Stored records:
==================================================

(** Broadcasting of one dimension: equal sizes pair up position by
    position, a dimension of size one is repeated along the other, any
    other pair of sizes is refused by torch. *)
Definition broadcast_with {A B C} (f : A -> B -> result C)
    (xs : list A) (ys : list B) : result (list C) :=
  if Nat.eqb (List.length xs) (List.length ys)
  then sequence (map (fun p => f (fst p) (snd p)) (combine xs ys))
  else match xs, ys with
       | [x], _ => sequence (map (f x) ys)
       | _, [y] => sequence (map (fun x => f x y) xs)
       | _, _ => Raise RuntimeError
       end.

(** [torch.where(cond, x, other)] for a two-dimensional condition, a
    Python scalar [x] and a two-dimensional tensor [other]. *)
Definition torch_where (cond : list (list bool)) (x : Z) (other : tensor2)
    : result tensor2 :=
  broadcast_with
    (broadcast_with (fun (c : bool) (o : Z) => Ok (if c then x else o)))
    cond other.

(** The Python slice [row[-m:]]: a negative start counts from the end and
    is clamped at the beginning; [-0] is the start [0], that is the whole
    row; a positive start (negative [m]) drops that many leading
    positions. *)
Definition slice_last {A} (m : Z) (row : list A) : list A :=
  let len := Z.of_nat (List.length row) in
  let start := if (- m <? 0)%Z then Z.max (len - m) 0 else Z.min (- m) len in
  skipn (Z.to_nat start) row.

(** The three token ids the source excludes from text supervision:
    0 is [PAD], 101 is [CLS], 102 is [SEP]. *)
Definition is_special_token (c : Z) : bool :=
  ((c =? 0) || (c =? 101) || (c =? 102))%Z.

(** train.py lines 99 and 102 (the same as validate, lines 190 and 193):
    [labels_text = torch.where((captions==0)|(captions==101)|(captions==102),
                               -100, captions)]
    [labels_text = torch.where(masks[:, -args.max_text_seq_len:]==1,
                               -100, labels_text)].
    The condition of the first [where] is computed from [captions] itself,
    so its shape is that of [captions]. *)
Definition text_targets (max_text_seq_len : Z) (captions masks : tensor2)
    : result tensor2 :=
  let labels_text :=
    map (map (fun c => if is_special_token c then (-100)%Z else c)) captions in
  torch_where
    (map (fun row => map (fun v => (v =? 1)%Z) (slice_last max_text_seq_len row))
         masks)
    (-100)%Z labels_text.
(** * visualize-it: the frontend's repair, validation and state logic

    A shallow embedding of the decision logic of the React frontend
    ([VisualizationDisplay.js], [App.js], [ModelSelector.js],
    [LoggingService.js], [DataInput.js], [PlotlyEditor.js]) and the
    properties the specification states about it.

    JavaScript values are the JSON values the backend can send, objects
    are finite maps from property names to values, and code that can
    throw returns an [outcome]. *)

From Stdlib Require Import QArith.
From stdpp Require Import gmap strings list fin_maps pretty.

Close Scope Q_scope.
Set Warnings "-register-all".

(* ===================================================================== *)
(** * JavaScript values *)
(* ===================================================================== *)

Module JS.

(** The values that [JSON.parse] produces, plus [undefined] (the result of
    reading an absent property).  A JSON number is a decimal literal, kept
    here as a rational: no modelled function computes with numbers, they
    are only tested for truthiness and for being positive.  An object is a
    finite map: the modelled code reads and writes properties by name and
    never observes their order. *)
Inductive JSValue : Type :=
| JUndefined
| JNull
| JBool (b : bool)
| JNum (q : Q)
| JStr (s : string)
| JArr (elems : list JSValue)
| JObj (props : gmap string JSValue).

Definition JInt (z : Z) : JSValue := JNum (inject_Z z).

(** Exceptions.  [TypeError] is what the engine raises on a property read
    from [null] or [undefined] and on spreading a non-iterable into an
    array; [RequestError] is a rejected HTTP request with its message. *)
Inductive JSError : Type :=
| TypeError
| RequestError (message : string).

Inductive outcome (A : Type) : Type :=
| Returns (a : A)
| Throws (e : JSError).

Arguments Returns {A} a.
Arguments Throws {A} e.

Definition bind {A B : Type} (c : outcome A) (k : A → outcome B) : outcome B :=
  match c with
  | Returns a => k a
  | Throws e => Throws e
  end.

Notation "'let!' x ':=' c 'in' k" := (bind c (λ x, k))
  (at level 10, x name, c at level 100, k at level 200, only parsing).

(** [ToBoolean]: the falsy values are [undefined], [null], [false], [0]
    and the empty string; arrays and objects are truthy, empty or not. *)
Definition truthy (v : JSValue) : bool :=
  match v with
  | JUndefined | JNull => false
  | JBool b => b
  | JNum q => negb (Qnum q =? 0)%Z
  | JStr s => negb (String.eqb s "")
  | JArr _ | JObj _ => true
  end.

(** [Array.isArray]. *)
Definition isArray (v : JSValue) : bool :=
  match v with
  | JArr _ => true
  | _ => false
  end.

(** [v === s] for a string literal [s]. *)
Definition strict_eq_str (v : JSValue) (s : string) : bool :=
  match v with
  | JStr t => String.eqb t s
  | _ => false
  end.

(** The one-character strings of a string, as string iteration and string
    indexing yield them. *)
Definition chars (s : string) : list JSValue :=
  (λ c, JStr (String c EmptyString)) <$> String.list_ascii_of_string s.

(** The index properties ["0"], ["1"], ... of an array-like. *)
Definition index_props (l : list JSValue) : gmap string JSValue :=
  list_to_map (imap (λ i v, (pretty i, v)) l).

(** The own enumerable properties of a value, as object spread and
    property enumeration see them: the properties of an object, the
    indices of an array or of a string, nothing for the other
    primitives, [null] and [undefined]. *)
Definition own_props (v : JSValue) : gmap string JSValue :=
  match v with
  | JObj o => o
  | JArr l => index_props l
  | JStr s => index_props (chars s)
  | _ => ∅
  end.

==================================================

• [What the task requires]:
All of the data above needs to be retyped exactly, with each line as it stands.

• [Your solution]:
(** Broadcasting of one dimension: equal sizes pair up position by
    position, a dimension of size one is repeated along the other, any
    other pair of sizes is refused by torch. *)
Definition broadcast_with {A B C} (f : A -> B -> result C)
    (xs : list A) (ys : list B) : result (list C) :=
  if Nat.eqb (List.length xs) (List.length ys)
  then sequence (map (fun p => f (fst p) (snd p)) (combine xs ys))
  else match xs, ys with
       | [x], _ => sequence (map (f x) ys)
       | _, [y] => sequence (map (fun x => f x y) xs)
       | _, _ => Raise RuntimeError
       end.

(** [torch.where(cond, x, other)] for a two-dimensional condition, a
    Python scalar [x] and a two-dimensional tensor [other]. *)
Definition torch_where (cond : list (list bool)) (x : Z) (other : tensor2)
    : result tensor2 :=
  broadcast_with
    (broadcast_with (fun (c : bool) (o : Z) => Ok (if c then x else o)))
    cond other.

(** The Python slice [row[-m:]]: a negative start counts from the end and
    is clamped at the beginning; [-0] is the start [0], that is the whole
    row; a positive start (negative [m]) drops that many leading
    positions. *)
Definition slice_last {A} (m : Z) (row : list A) : list A :=
  let len := Z.of_nat (List.length row) in
  let start := if (- m <? 0)%Z then Z.max (len - m) 0 else Z.min (- m) len in
  skipn (Z.to_nat start) row.

(** The three token ids the source excludes from text supervision:
    0 is [PAD], 101 is [CLS], 102 is [SEP]. *)
Definition is_special_token (c : Z) : bool :=
  ((c =? 0) || (c =? 101) || (c =? 102))%Z.

(** train.py lines 99 and 102 (the same as validate, lines 190 and 193):
    [labels_text = torch.where((captions==0)|(captions==101)|(captions==102),
                               -100, captions)]
    [labels_text = torch.where(masks[:, -args.max_text_seq_len:]==1,
                               -100, labels_text)].
    The condition of the first [where] is computed from [captions] itself,
    so its shape is that of [captions]. *)
Definition text_targets (max_text_seq_len : Z) (captions masks : tensor2)
    : result tensor2 :=
  let labels_text :=
    map (map (fun c => if is_special_token c then (-100)%Z else c)) captions in
  torch_where
    (map (fun row => map (fun v => (v =? 1)%Z) (slice_last max_text_seq_len row))
         masks)
    (-100)%Z labels_text.
(** * visualize-it: the frontend's repair, validation and state logic

    A shallow embedding of the decision logic of the React frontend
    ([VisualizationDisplay.js], [App.js], [ModelSelector.js],
    [LoggingService.js], [DataInput.js], [PlotlyEditor.js]) and the
    properties the specification states about it.

    JavaScript values are the JSON values the backend can send, objects
    are finite maps from property names to values, and code that can
    throw returns an [outcome]. *)

From Stdlib Require Import QArith.
From stdpp Require Import gmap strings list fin_maps pretty.

Close Scope Q_scope.
Set Warnings "-register-all".

(* ===================================================================== *)
(** * JavaScript values *)
(* ===================================================================== *)

Module JS.

(** The values that [JSON.parse] produces, plus [undefined] (the result of
    reading an absent property).  A JSON number is a decimal literal, kept
    here as a rational: no modelled function computes with numbers, they
    are only tested for truthiness and for being positive.  An object is a
    finite map: the modelled code reads and writes properties by name and
    never observes their order. *)
Inductive JSValue : Type :=
| JUndefined
| JNull
| JBool (b : bool)
| JNum (q : Q)
| JStr (s : string)
| JArr (elems : list JSValue)
| JObj (props : gmap string JSValue).

Definition JInt (z : Z) : JSValue := JNum (inject_Z z).

(** Exceptions.  [TypeError] is what the engine raises on a property read
    from [null] or [undefined] and on spreading a non-iterable into an
    array; [RequestError] is a rejected HTTP request with its message. *)
Inductive JSError : Type :=
| TypeError
| RequestError (message : string).

Inductive outcome (A : Type) : Type :=
| Returns (a : A)
| Throws (e : JSError).

Arguments Returns {A} a.
Arguments Throws {A} e.

Definition bind {A B : Type} (c : outcome A) (k : A → outcome B) : outcome B :=
  match c with
  | Returns a => k a
  | Throws e => Throws e
  end.

Notation "'let!' x ':=' c 'in' k" := (bind c (λ x, k))
  (at level 10, x name, c at level 100, k at level 200, only parsing).

(** [ToBoolean]: the falsy values are [undefined], [null], [false], [0]
    and the empty string; arrays and objects are truthy, empty or not. *)
Definition truthy (v : JSValue) : bool :=
  match v with
  | JUndefined | JNull => false
  | JBool b => b
  | JNum q => negb (Qnum q =? 0)%Z
  | JStr s => negb (String.eqb s "")
  | JArr _ | JObj _ => true
  end.

(** [Array.isArray]. *)
Definition isArray (v : JSValue) : bool :=
  match v with
  | JArr _ => true
  | _ => false
  end.

(** [v === s] for a string literal [s]. *)
Definition strict_eq_str (v : JSValue) (s : string) : bool :=
  match v with
  | JStr t => String.eqb t s
  | _ => false
  end.

(** The one-character strings of a string, as string iteration and string
    indexing yield them. *)
Definition chars (s : string) : list JSValue :=
  (λ c, JStr (String c EmptyString)) <$> String.list_ascii_of_string s.

(** The index properties ["0"], ["1"], ... of an array-like. *)
Definition index_props (l : list JSValue) : gmap string JSValue :=
  list_to_map (imap (λ i v, (pretty i, v)) l).

(** The own enumerable properties of a value, as object spread and
    property enumeration see them: the properties of an object, the
    indices of an array or of a string, nothing for the other
    primitives, [null] and [undefined]. *)
Definition own_props (v : JSValue) : gmap string JSValue :=
  match v with
  | JObj o => o
  | JArr l => index_props l
  | JStr s => index_props (chars s)
  | _ => ∅
  end.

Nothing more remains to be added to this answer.